Là, il nous convie à un fantastique voyage au 17ème siècle, aux origines du Canada avec la narration de la guerre fratricide entre les Hurons et les Iroquois. Les historiens ont donné plusieurs versions des origines de ce conflit et Boyden y va de sa plume talentueuse pour nous raconter cette tragédie à sa manière, vue du côté huron-wendat. C’est un fabuleux voyage que l’on fait en sa compagnie et vous n’aurez certainement pas énormément d’occasions similaires d’éblouissement cette année.
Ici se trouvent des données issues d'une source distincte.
(** ** The version log *)

Lemma key_le_total {V} (a b : N * V) : key_le a b = true ∨ key_le b a = true.
Proof. unfold key_le. destruct (N.leb_spec a.1 b.1), (N.leb_spec b.1 a.1); auto; lia. Qed.

Lemma key_le_trans {V} (a b c : N * V) :
  key_le a b = true → key_le b c = true → key_le a c = true.
Proof. unfold key_le. rewrite !N.leb_le. lia. Qed.

Lemma newer_first_total a b : newer_first a b = true ∨ newer_first b a = true.
Proof.
  unfold newer_first.
  destruct (Z.leb_spec (Version.timestamp b.2 - Version.timestamp a.2) 0),
    (Z.leb_spec (Version.timestamp a.2 - Version.timestamp b.2) 0); auto; lia.
Qed.

Lemma newer_first_trans a b c :
  newer_first a b = true → newer_first b c = true → newer_first a c = true.
Proof. unfold newer_first. rewrite !Z.leb_le. lia. Qed.

Lemma elem_of_records {V} (store : gmap N V) key v :
  (key, v) ∈ records store ↔ store !! key = Some v.
Proof. unfold records. by rewrite elem_of_sort, elem_of_map_to_list. Qed.

Lemma NoDup_records_keys {V} (store : gmap N V) : NoDup (records store).*1.
Proof.
  unfold records. rewrite sort_perm. apply NoDup_fst_map_to_list.
Qed.

(** A store that keeps the records of another that satisfy [P] lists them in
    the same order. *)
Lemma records_filter {V} (P : N * V → Prop) `{!∀ r, Decision (P r)}
    (store store' : gmap N V) :
  (∀ key v, store' !! key = Some v ↔ store !! key = Some v ∧ P (key, v)) →
  records store' = filter P (records store).
Proof.
  intros Hkeep. unfold records at 2.
  rewrite (filter_sort key_le key_le_total key_le_trans).
  apply (StronglySorted_unique_strong (precedes key_le)).
  - intros [k1 v1] [k2 v2] H1 H2 Hle1 Hle2.
    unfold precedes, key_le in Hle1, Hle2. simpl in Hle1, Hle2.
    apply N.leb_le in Hle1, Hle2. assert (k1 = k2) as -> by lia.
    apply elem_of_records, Hkeep in H1 as [H1 _].
    apply elem_of_sort, list_elem_of_filter in H2 as [_ H2].
    apply elem_of_map_to_list in H2. congruence.
  - apply sort_sorted; [apply key_le_total|apply key_le_trans].
  - apply sort_sorted; [apply key_le_total|apply key_le_trans].
  - unfold records. rewrite !sort_perm.
    apply NoDup_Permutation.
    + apply NoDup_map_to_list.
    + apply NoDup_filter, NoDup_map_to_list.
    + intros [k v]. rewrite list_elem_of_filter, !elem_of_map_to_list.
      rewrite Hkeep. tauto.
Qed.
Trois voix racontent cet épisode des débuts de l’histoire moderne du Canada car, outre Oiseau chef de guerre huron veuf par le fait des Iroquois qui ont massacré sa femme et ses deux filles, nous rencontrerons Chutes de neige, une enfant iroquoise enlevée pendant le massacre de sa famille pour devenir la fille de Oiseau et Christophe Corbeau (surnom donné aux missionnaires) prêtre jésuite breton, prisonnier des Hurons puis compagnon d’infortune de la tribu. Chaque voix donnera sa propre version poignante, partielle des évènements qui se déroulent pendant plusieurs années précédant l’explosion finale et permettra de se rendre compte du fossé qui sépare l’ancien et le nouveau monde.

Outre l’épisode guerrier, le roman permet une connaissance des Indiens très loin du romantisme qui parfois les décrit encore. Il ne s’agit pas réellement des relations entre la France et ces « Sauvages » mais plutôt des conséquences humaines, philosophiques, sociétales, économiques et politiques de l’arrivée des Européens sur le sol américain. On voit très vite que les Indiens n’étaient déjà plus les « oies blanches » qui avaient vendu l’île de Manhattan contre de la verroterie de pacotille mais des gens intelligents qui voulaient se servir de ces nouveaux alliés pour commercer et se débarrasser des ennemis intérieurs.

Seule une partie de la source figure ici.